Saphan Mon Bridge, April 2015. Although there are plenty of fascinating sights peppered around Sangkhlaburi, nothing can compete with the majestic form of Saphan Mon Bridge, the world’s longest handmade bridge at four hundred meters. I must have spent a solid hour on it, stopping here and there to enjoy the views and discreetly photograph the locals. Three quarters of the way down I came across some children daring each other to jump into the water. It was a hell of a plunge; and a challenge I’m sure I wouldn’t have accepted!

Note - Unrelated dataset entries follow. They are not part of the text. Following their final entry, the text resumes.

Lemma archive_device_ok now deveui confirm d eui c d' :
  archive_device fault now deveui confirm d = (Ok (eui, c), d') →
  eui = deveui ∧ devices c d' = sql_update (is_device deveui) (change_row now archived) (devices c d) ∧ spaces d' = spaces d.
Proof.
  intros E. enough (wp (archive_device fault now deveui confirm) (λ r d', match r with Err _ => True | Ok (eui, c) =>
    eui = deveui ∧ devices c d' = sql_update (is_device deveui) (change_row now archived) (devices c d) ∧ spaces d' = spaces d end) d)
    as H by (unfold wp in H; by rewrite E in H). clear E.
  apply wp_as_server_error; [done|]. apply wp_bind, wp_may_fail; [done|]. intros _. unfold wp at 1. cbn [fst snd].
  destruct (exists_in CSensor deveui d) eqn:Es; [apply wp_ret; split_and!; [done|apply change_device_rows|done]|].
  apply wp_bind, wp_may_fail; [done|]. intros _. unfold wp at 1. cbn [fst snd].
  destruct (exists_in CDisplay deveui (change_device now CSensor deveui archived d)); [|by apply wp_raise].
  apply wp_ret. split_and!; [done|by rewrite change_device_rows, (change_device_other _ CSensor)|done].
Qed.
(* ===== verification/Pool.v ===== *)
(** * Pool: connections, row-level security and the rest of database.py

    Models DatabasePool of src/src/database.py: how the pool is opened and closed, how a
    connection gets a tenant context, and the queries that Database.v leaves out (listing,
    creating and updating spaces, listing reservations).

    A connection is a session: whether a transaction block is open, and the values that SET
    LOCAL and SET gave to [app.current_tenant].  SET LOCAL lasts until the end of the block;
    outside of one its value is gone with the statement, but PostgreSQL knows the name from
    then on and reads it as the empty text, also after the RESET ALL with which asyncpg
    hands a connection out again.  The policies of migration 008 compare a row's tenant with
    the setting cast to uuid, for every role that is not a superuser ([AppRole], the role of
    migration 009): an unknown name reads as NULL and matches no row, the empty text does
    not cast.  A listing asks the policy for every row of the table, a query by id for the
    row of that id.  The tenants given to a connection are UUIDs.  asyncpg gives a JSONB
    column as text ([jsonb_text]) unless a codec is set; [encode_jsonb] is what it makes of a
    dict argument. *)

From Stdlib Require Import QArith.
From S2P Require Import Prelude PyUtils Json Models Database Estate.

Open Scope Z_scope.

(** ** Sessions and policies *)

Inductive Role := Superuser | AppRole.

Record Session := mkSession { ss_block : bool; ss_local : option string; ss_value : option string }.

Saphan Mon Bridge, April 2015. A couple of days into my Sangkhlaburi stay and I woke up one morning to see the bridge buzzing with activity! Rushing over from my guesthouse, I discovered a large gathering of excited locals celebrating the 60th birthday of Princess Maha Chakri Sirindhorn. Waving Thai flags and dressed in uniform purple (the princess was born on a Saturday and purple is apparently the official color of Saturday!), the atmosphere was so joyous it was infectious! With local soldiers holding up an official portrait of the beloved princess, there was marching, singing, drumming and a rambling speech by a crusty old dignitary. Despite the fact that I barely understood half of what was going on, it was a special experience and one that will stay with me.

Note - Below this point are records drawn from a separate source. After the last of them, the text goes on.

Lemma estate_step_ok s s' : estate_step s s' → estate_ok (ss_estate s) → estate_ok (ss_estate s').
Proof.
  intros [fault now q tenant r s0 s1 E|fault tenant s0 s1 E|fault tenant s0 es' E|now i st source s0 d' E|now i r s0 d' E|s0 d' E] Hok; cbn in *.
  - apply (f_equal snd) in E. cbn in E. subst s1. by rewrite list_spaces_tables.
  - by apply write_request_framed in E as [[H _ _ _] _]; [apply H|].
  - by apply site_requests_isolated in E as [H _].
  - assert (∀ q f, spaces d' = sql_update q f (estate_spaces (ss_estate s0)) →
      estate_ok (estate_db (with_spaces (sql_update q f)) (ss_estate s0)) → estate_ok (mkEstate d' (sites (ss_estate s0)))) as Hcopy.
    { intros q f Hd [H1 H2 H3 H4]. unfold estate_spaces, owned in *. cbn in *. constructor; unfold estate_spaces, owned; cbn; rewrite ?Hd; done. }
    destruct E as [E|(x & _ & _ & _ & E)].
    + apply (Hcopy (λ _, false) id); [unfold sql_update; rewrite map_id; exact E|]. by apply keep_keys_ok.
    + eapply Hcopy; [exact E|]. by apply keep_keys_ok.
  - unfold soft_delete_space in E. destruct (Database.get_space i _); simplify_eq; [|by destruct (ss_estate s0)].
    refine (keep_keys_ok (λ s, is_space i s && live_space s)%bool (set_space_deleted now) (ss_estate s0) Hok _).
    intros x. split_and!; try done.
  - destruct Hok as [H1 H2 H3 H4]. unfold estate_spaces, owned in *. constructor; unfold estate_spaces, owned; cbn; rewrite ?E; done.
Qed.

(** C19. The tables stay consistent.  From consistent tables, however requests of all tenants
    interleave with the rest of the system and whatever fails: no two spaces share an id or
    a sensor, no two live ones a display or a code within a site, every space belongs to
    the tenant of its site, EUIs are canonical, and site names are unique per tenant. *)
Theorem estate_well_formed s s' :
  estate_ok (ss_estate s) → rtc estate_step s s' → estate_ok (ss_estate s').
Proof. intros Hok Hr. revert Hok. induction Hr as [|x y z Hs _ IH]; [done|]. intros Hok. by eapply IH, estate_step_ok. Qed.
End Reachable.

(** *** The cached listing *)

Lemma text_or_null_inj a b : text_or_null a = text_or_null b → a = b.
Proof. destruct a, b; cbn; congruence. Qed.

Lemma cache_key_data_inj tenant q tenant' q' :
  cache_key_data tenant q = cache_key_data tenant' q' → tc_tenant_id tenant = tc_tenant_id tenant' ∧ q = q'.
Proof.
  intros H. inversion H as [[H1 H2 H3 H4 H5 H6 H7]]. split; [done|].
  apply text_or_null_inj in H1, H2, H4, H5, H7. destruct q as [a b c s i x], q' as [a' b' c' s' i' x']. cbn in *. subst.
  f_equal. destruct s, s'; cbn in H5; try done. f_equal. apply state_value_inj. congruence.
Qed.

Lemma wf_text_or_null o : wf_json (text_or_null o).
Proof. by destruct o. Qed.

Lemma wf_key_data tenant q : wf_json (cache_key_data tenant q).
Proof.
  split; [by apply (bool_decide_unpack _); vm_compute|].
  cbn [fold_right cache_key_data]. repeat split; try apply wf_text_or_null.
Qed.

Section CachedListing.
Context {R : Redis} (md5 : string → string) (repr_float : Q → string).
Context (decode_jsonb : json_obj → json) (encode_jsonb : json_obj → result exn json_obj).
Context (bare_sensor : string → string → string → result exn SensorDevice)
        (bare_display : string → string → string → result exn DisplayDevice).
Context (decode_site : json → json).
Context (Hfloat : ∀ q, wf_json (JFloat (repr_float q))) (Hjsonb : ∀ m, wf_json (decode_jsonb m)).

Abbreviation answer := (list_answer repr_float decode_jsonb).
Abbreviation step := (estate_step md5 repr_float decode_jsonb encode_jsonb bare_sensor bare_display decode_site).
Abbreviation listing := (list_spaces md5 repr_float decode_jsonb).

Lemma wf_coordinate o : wf_json (coordinate repr_float o).
Proof. destruct o as [q|]; cbn; [|done]. destruct (Qeq_bool q 0); [done|apply Hfloat]. Qed.

Lemma wf_listed_space es s : wf_json (listed_space repr_float decode_jsonb es s).
Proof.
  split; [by apply (bool_decide_unpack _); vm_compute|].
  cbn [fold_right listed_space space_fields site_name_of app].
  repeat split; try apply wf_text_or_null; try apply wf_coordinate.
  - unfold metadata_json. destruct (sp_metadata s); [apply Hjsonb|done].
  - by destruct (sp_deleted_at s).
Qed.

Lemma wf_answer tenant q es : wf_json (answer tenant q es).
Proof.
  unfold list_answer. split; [by apply (bool_decide_unpack _); vm_compute|]. cbn [fold_right]. split; [|split; [done|done]].
  cbn [wf_json]. induction (listed_spaces tenant q es) as [|x l IH]; [done|]. cbn [map fold_right]. split; [apply wf_listed_space|done].
Qed.

(** An answer is kept under its key by the state it was computed in. *)
Definition stored_in (s0 s : SpacesState) (key v : string) : Prop :=
  ∃ tenant q s1, rtc step s0 s1 ∧ rtc step s1 s ∧ cache_key md5 tenant q = key ∧ v = dumps (answer tenant q (ss_estate s1)).

Definition lists_stored (s0 s : SpacesState) : Prop :=
  ∀ t h v, cached_at t ("spaces:list:" +:+ h) s = Some v → stored_in s0 s ("spaces:list:" +:+ h) v.

(** What a call of the listing leaves in the cache *)
Lemma listing_cached fault now q tenant s r s' :
  listing fault now q tenant s = (r, s') →
  ∀ t key v, cached_at t key s' = Some v →
    cached_at t key s = Some v ∨ key = cache_key md5 tenant q ∧ v = dumps (answer tenant q (ss_estate s)).
Proof.
  intros E. enough (wp (listing fault now q tenant) (λ _ s', ∀ t key v, cached_at t key s' = Some v →
    cached_at t key s = Some v ∨ key = cache_key md5 tenant q ∧ v = dumps (answer tenant q (ss_estate s))) s) as H
    by (unfold wp in H; by rewrite E in H). clear E r s'.
  apply wp_bind. unfold wp at 1, cache_lookup.
  assert (∀ c, ss_cache s = Some c → ∀ t key v, cached_at t key (mkSpaces (ss_estate s)
            (Some (cache_get now (fault CacheGet) (cache_key md5 tenant q) c).2)) = Some v → cached_at t key s = Some v) as Hget.
  { intros c Hc t key v. unfold cached_at. rewrite Hc. cbn. unfold cache_get. destruct (fault CacheGet); [done|]. by destruct (truthy _). }
  assert (∀ s1, (∀ t key v, cached_at t key s1 = Some v → cached_at t key s = Some v) → ss_estate s1 = ss_estate s →
    wp (try_catch (result ← sp_call fault SpList (answer tenant q); _ ← cache_store fault now (cache_key md5 tenant q) result 60; mret result)
          (λ e, raise (HTTPException 500 (message e)))) (λ _ s', ∀ t key v, cached_at t key s' = Some v →
    cached_at t key s = Some v ∨ key = cache_key md5 tenant q ∧ v = dumps (answer tenant q (ss_estate s))) s1) as Hmiss.
  { intros s1 Hs1 Hes. apply wp_try, wp_bind, wp_sp_call; [intros e; apply wp_raise; auto|].
    apply wp_bind, wp_modify, wp_ret. intros t key v. rewrite Hes. unfold cached_at, cache_set, on_cache. cbn [ss_cache].
    specialize (Hs1 t key v). unfold cached_at in Hs1 at 1. destruct (ss_cache s1) as [c|]; cbn; [|done].
    destruct (fault CacheSet); [auto|]. cbn. rewrite r_set_law. destruct (decide (cache_key md5 tenant q = key)) as [<-|Hne].
    - rewrite str_at_set. destruct (_ <? _); [|done]. intros [= <-]. auto.
    - rewrite (str_at_ext _ _ (ks_set _ _ _ _ _) (dump (c_redis c))) by (by apply lookup_set_ne). auto. }
  destruct (ss_cache s) as [c|] eqn:Hc; [|by apply Hmiss].
  specialize (Hget c eq_refl). destruct (cache_get now (fault CacheGet) (cache_key md5 tenant q) c) as [hit c']. cbn [fst snd] in *.
  destruct hit as [v|]; [destruct (py_truthy v); [apply wp_ret; auto|]|]; by apply Hmiss.
Qed.

Lemma step_stored s0 s s' :
  rtc step s0 s → step s s' → estate_ok (ss_estate s) → lists_stored s0 s → lists_stored s0 s'.
Proof.
  intros Hr Hstep Hok Hs t h v Hv.
  assert (∀ key, stored_in s0 s key v → stored_in s0 s' key v) as Hmono.
  { intros key (tn & q & s1 & H1 & H2 & H3). exists tn, q, s1. split; [done|]. split; [|done]. by eapply rtc_r. }
  revert Hr Hok Hs Hv Hmono. destruct Hstep as [fault now q tenant r s1 s2 E|fault tenant s1 s2 E|fault tenant s1 es' E|now i st source s1 d' E|now i r s1 d' E|s1 d' E];
    intros Hr Hok Hs Hv Hmono; try (apply Hmono, (Hs t h v); exact Hv).
  - destruct (listing_cached _ _ _ _ _ _ _ E _ _ _ Hv) as [H|[H1 H2]]; [by apply Hmono, (Hs t h v)|].
    exists tenant, q, s1. split; [done|]. split; [|done]. apply rtc_once. by eapply step_list.
  - apply Hmono, (Hs t h v). apply (write_request_framed _ _ _ _ _ _ _ _ _ Hok) in E as [_ Hc]. by apply (cf_fewer _ _ _ Hc).
Qed.

(** What [list_spaces] returns: the answer of this state or one the cache kept. *)
Lemma listing_result fault now q tenant s j :
  (listing fault now q tenant s).1 = Ok j →
  j = answer tenant q (ss_estate s) ∨
  ∃ v, cached_at now (cache_key md5 tenant q) s = Some v ∧ loads v = Some j.
Proof.
  unfold list_spaces, mbind, stE_bind, cache_lookup.
  assert (∀ s1, ss_estate s1 = ss_estate s →
    (try_catch (result ← sp_call fault SpList (answer tenant q); _ ← cache_store fault now (cache_key md5 tenant q) result 60; mret result)
       (λ e, raise (HTTPException 500 (message e))) s1).1 = Ok j → j = answer tenant q (ss_estate s)) as Hmiss.
  { intros s1 <-. unfold try_catch, sp_call, may_fail, mbind, stE_bind. by destruct (fault SpList); [|intros [= <-]]. }
  unfold cached_at. destruct (ss_cache s) as [c|] eqn:Hc; [|intros H; left; by apply Hmiss in H].
  unfold cache_get. destruct (fault CacheGet); [intros H; left; by apply Hmiss in H|].
  rewrite r_get_law. destruct (str_at now _ _) as [v|] eqn:Hv; cbn [truthy or_else];
    [|intros H; left; by apply Hmiss in H].
  destruct v as [|a v]; [intros H; left; by apply Hmiss in H|].
  destruct (loads (String a v)) as [x|] eqn:Hl; [|intros H; left; by apply Hmiss in H].
  destruct (py_truthy x); [|intros H; left; by apply Hmiss in H]. intros [= <-]. right. eauto.
Qed.

(** C17. The listing shows the own spaces, from the cache too.  Starting with consistent tables
    and no list in the cache, after any interleaving of requests and other activity, an
    answer of GET /spaces to a tenant (not the platform's) is the listing of that tenant,
    with these filters, of the tables as they are or were at some moment before: it never
    shows another tenant's space, although all tenants share the cache.  MD5 must not map
    another key text to this one's digest. *)
Theorem listed_spaces_are_own fault now q tenant s0 s j :
  estate_ok (ss_estate s0) → (∀ t h, cached_at t ("spaces:list:" +:+ h) s0 = None) → rtc step s0 s →
  tc_tenant_id tenant ≠ PLATFORM_TENANT_ID →
  (∀ x, md5 x = md5 (dumps (cache_key_data tenant q)) → x = dumps (cache_key_data tenant q)) →
  (listing fault now q tenant s).1 = Ok j →
  ∃ s1, rtc step s0 s1 ∧ rtc step s1 s ∧ j = answer tenant q (ss_estate s1) ∧
        ∀ x, x ∈ listed_spaces tenant q (ss_estate s1) → sp_tenant_id x = Some (tc_tenant_id tenant).
Proof.
  intros Hok Hnone Hr Hp Hmd5 Hj.
  assert (is_platform_admin tenant = false) as Hadmin.
  { unfold is_platform_admin. destruct (String.eqb_spec (tc_tenant_id tenant) PLATFORM_TENANT_ID); [done|apply andb_false_r]. }
  assert (∀ es x, x ∈ listed_spaces tenant q es → sp_tenant_id x = Some (tc_tenant_id tenant)) as Hown.
  { intros es x. unfold listed_spaces. rewrite merge_sort_Permutation, filter_In_elem. unfold in_listing. rewrite Hadmin. cbn [orb].
    rewrite !andb_true_iff, bool_decide_eq_true. tauto. }
  assert (lists_stored s0 s ∧ estate_ok (ss_estate s)) as [Hst _].
  { refine (rtc_ind_r (λ s, lists_stored s0 s ∧ estate_ok (ss_estate s)) s0 _ _ s Hr).
    - split; [|done]. intros t h v Hv. by rewrite Hnone in Hv.
    - intros s1 s2 Hr1 Hstep [IH IHok]. split; [exact (step_stored _ _ _ Hr1 Hstep IHok IH)|exact (estate_step_ok _ _ _ _ _ _ _ _ _ Hstep IHok)]. }
  apply listing_result in Hj as [->|(v & Hv & Hl)]; [by exists s; split_and!; [..|apply Hown]|].
  destruct (Hst _ _ _ Hv) as (tenant' & q' & s1 & H1 & H2 & Hkey & ->).
  rewrite loads_dumps in Hl by apply wf_answer. injection Hl as <-.
  assert (md5 (dumps (cache_key_data tenant' q')) = md5 (dumps (cache_key_data tenant q))) as Hdigest.
  { unfold cache_key in Hkey. by apply append_inj_l in Hkey. }
  apply Hmd5, (f_equal loads) in Hdigest. rewrite !loads_dumps in Hdigest by apply wf_key_data.
  assert (tc_tenant_id tenant' = tc_tenant_id tenant ∧ q' = q) as [Ht ->] by (apply cache_key_data_inj; congruence).
  exists s1. split_and!; [done|done| |by apply Hown].
  unfold list_answer, listed_spaces, in_listing. rewrite Ht, Hadmin.
  replace (is_platform_admin tenant') with false; [done|]. unfold is_platform_admin in *. rewrite Ht.
  destruct (String.eqb_spec (tc_tenant_id tenant) PLATFORM_TENANT_ID); [done|by rewrite andb_false_r].
Qed.
End CachedListing.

Wat Wang Wiwekaram Chedi, April 2015. Another unforgettable experience came with a private boat cruise around the area. The bony old captain I went with spoke not a word of English, so everything was arranged through his savvy grandson, who proved to be quite the negotiator. Setting off just after dawn, the lake was so indescribably atmospheric and beautiful the whole thing felt positively dreamlike. Bobbing along the misty dark green water, we passed the astonishing sight of a sunken temple, while in the distance sat the glimmering form Wat Wang Wiwekaram Chedi. Later on I managed to go and visit this corncob structure, which turned out to be part of Sangkhlaburi’s most important temple complex.
Wat Sam Prasop Temple, April 2015. The captain made a couple of stops along the route, which allowed me to jump off and explore some ruined temples. This one, with its crumbling stone archway and hulking Buddha shrine, was probably the pick of the bunch. The temple sits at the side of some open farmland and indeed Mr. Farmer himself was out digging while a young girl, presumably his daughter, walked up and down the allotment picking vegetables and throwing them into a wooden bucket. Watching them both go about their chores, it really was impossible to feel any further away from home.